Since the COVID-19 pandemic hit, tech companies including Facebook and Twitter have been bullish about remote work, arguing that letting people work from anywhere could open up new opportunities for people who don't live inside the Silicon Valley bubble.
But a new survey by theBoardlist and Qualtrics, shared exclusively with Protocol, shows that the perks of remote work aren't evenly felt by all — especially working moms. According to the data, working moms were more likely than working dads to say working remotely has negatively affected their careers during the pandemic, while working dads were significantly more likely than working moms to say they've recently received a raise, promotion or increase in responsibilities.
The findings, based on a July survey of 1,000 salaried employees who are working or recently furloughed in the United States, align with reports that COVID-19 is prompting the country's first female recession. Women are disproportionately losing their jobs compared to men, and mothers with young children are cutting their hours four to five times more than working dads. While much of that research has focused on how women have had to leave the workforce, theBoardlist's findings illuminate the impact this period has had on parents who are still very much in it.
The survey asked working parents and non-parents how the pandemic affected their productivity. It found that a whopping 77% of men with children at home reported they were more productive while working at home, compared to just 46% of women with children at home.
There were stark differences between the perks, including raises and promotions, that men with children at home received compared to women with children at home.
The dads were significantly more likely than the moms to say they were more productive because they had fewer distractions while working at home. By contrast, the working moms were more likely to say they were less productive because of all of the distractions at home.
Women with children at home also reported more stress during the pandemic than women without children at home: 46% compared to 34%. But despite experiencing more upside working remotely, it was the working dads who reported experiencing the most stress of all.

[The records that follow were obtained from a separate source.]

(* ===== verification/ShLex.v ===== *)
(** * The tokens of a command line

    [tokens] is a definition of the shell's lexical syntax by recursion on the
    characters; [peek] and [gettoken] are proved to look at and to consume its
    head, so that the parser can be reasoned about on lists of tokens. *)

From S2P Require Import Prelude Riscv Sh.
Local Open Scope Z_scope.

(** A word is the range of its characters; [>>] is [Sym PLUS]. *)
Inductive tok := Word (q e : nat) | Sym (c : Z).

Definition wordchar (c : Z) : bool := negb (strchr whitespace c) && negb (strchr symbols c).

Definition starts_word (l : list Z) : bool := match l with c :: _ => wordchar c | [] => false end.

(** The tokens of [l], whose first character is at position [p]. *)
Fixpoint tokens (p : nat) (l : list Z) : list tok :=
  match l with
  | [] => []
  | c :: l' =>
      if strchr whitespace c then tokens (S p) l'
      else if c =? GT then
        match l' with
        | d :: l'' => if d =? GT then Sym PLUS :: tokens (S (S p)) l'' else Sym GT :: tokens (S p) l'
        | [] => [Sym GT]
        end
      else if strchr symbols c then Sym c :: tokens (S p) l'
      else if starts_word l' then
        match tokens (S p) l' with Word _ e :: ts => Word p e :: ts | ts => ts end
      else Word p (S p) :: tokens (S p) l'
  end.

(** The character [peek] sees at a token. *)
Definition lead (t : tok) : Z := match t with Sym c => if c =? PLUS then GT else c | Word _ _ => WORD end.

(** [q, e] are the bounds of a maximal word of [text]. *)
Definition word_in (text : list Z) (w : nat * nat) : Prop :=
  (w.1 < w.2 <= length text)%nat /\
  (forall i c, (w.1 <= i < w.2)%nat -> text !! i = Some c -> wordchar c = true) /\
  (forall c, text !! w.2 = Some c -> wordchar c = false).

(** ** Runs of characters *)
Fixpoint run (f : Z -> bool) (l : list Z) : nat :=
  match l with c :: l' => if f c then S (run f l') else O | [] => O end.

Lemma run_le f l : (run f l <= length l)%nat.
Proof. induction l as [|c l IH]; cbn; [lia|]. case_match; lia. Qed.

Lemma run_stop f l c : l !! run f l = Some c -> f c = false.
Proof. induction l as [|d l IH]; cbn; [done|]. destruct (f d) eqn:E; cbn; naive_solver. Qed.
(* ===== verification/ShParse.v ===== *)
(** * The parser on tokens

    A parser of token lists that builds trees, and the proof that the shell's
    parser, on characters and nodes, does the same: it stops with the same
    message, or builds nodes that represent the same tree. *)

From S2P Require Import Prelude Riscv Sh ShLex.
Local Open Scope Z_scope.

(** ** Redirections *)
Inductive rkind := From | Onto | Append.
Definition rsym (k : rkind) : Z := match k with From => LT | Onto => GT | Append => PLUS end.
Definition rmode (k : rkind) : Z :=
  match k with From => O_RDONLY | Onto => Z.lor (Z.lor O_WRONLY O_CREATE) O_TRUNC | Append => Z.lor O_WRONLY O_CREATE end.
Definition rfd (k : rkind) : Z := match k with From => 0 | _ => 1 end.
Abbreviation redir := (rkind * (nat * nat))%type.

(** The last redirection is outermost. *)
Definition wrap (rs : list redir) (c : cmd) : cmd := fold_left (fun c r => Redir c r.2 (rmode r.1) (rfd r.1)) rs c.
Definition backs (n : nat) (c : cmd) : cmd := Nat.iter n Back c.

Definition redir_of (c : Z) : option rkind :=
  if c =? LT then Some From else if c =? GT then Some Onto else if c =? PLUS then Some Append else None.

(** ** The parser of tokens *)
Abbreviation TM := (M (list tok)).

Definition no_file : string := "missing file for redirection".
Definition stops : list Z := [BAR; RPAR; AMP; SEMI].

Fixpoint tredirs (rs : list redir) (ts : list tok) : res (list tok) (list redir) :=
  match ts with
  | Sym c :: ts' =>
      match redir_of c, ts' with
      | Some k, Word q e :: ts'' => tredirs (rs ++ [(k, (q, e))]) ts''
      | Some k, _ => Panic no_file
      | None, _ => Ok rs ts
      end
  | _ => Ok rs ts
  end.

Fixpoint targs (ws : list (nat * nat)) (rs : list redir) (ts : list tok) : res (list tok) cmd :=
  match ts with
  | Word q e :: ts' => if (MAXARGS <=? S (length ws))%nat then Panic "too many args" else targs (ws ++ [(q, e)]) rs ts'
  | Sym c :: ts' =>
      match redir_of c, ts' with
      | Some k, Word q e :: ts'' => targs ws (rs ++ [(k, (q, e))]) ts''
      | Some k, _ => Panic no_file
      | None, _ => if strchr stops c then Ok (wrap rs (Exec ws)) ts else Panic "syntax"
      end
  | [] => Ok (wrap rs (Exec ws)) []
  end.

Fixpoint tbacks (ts : list tok) : nat * list tok :=
  match ts with
  | Sym c :: ts' => if c =? AMP then let r := tbacks ts' in (S r.1, r.2) else (O, ts)
  | _ => (O, ts)
  end.

Definition tpeek (toks : list Z) : TM bool := gets (looks toks).
Definition tnext : TM unit := modify tail.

Some 71% of men with children at home reported higher stress levels during the pandemic.
To Shannon Gordon, CEO of theBoardlist, which helps companies find women and underrepresented minorities to serve on their boards, this gap speaks to the fact that women may be more used to dividing their lives between work and child care. "Men are now at home and experiencing that a little bit more," she said. "Like anything new, that can drive additional stress."
Still, while 71% of men said working from home for an extended period would have a positive impact on their careers, only 31% of women said the same.
Curiously, however, working parents of both genders had a far brighter outlook on working from home than people without children at home. More than 68% said that working from home has affected their careers positively; that figure was a slightly lower 57% for working moms. By contrast, 71% of people with no children at home said remote work affected their careers negatively. That may be due to the fact that respondents with no kids at home skewed older, Qualtrics said, and therefore, may have had a tougher time transitioning to remote work.
For theBoardlist, an organization that started with the explicit purpose of getting more women into corporate boardrooms, these stats suggest that as parents take on more responsibility at home in an era of remote work, women will bear the brunt of the consequences. "I recognize the danger of the number of hours we all work correlating with career advancement," Gordon said. "I worry about a widening gap in career advancement between the two genders."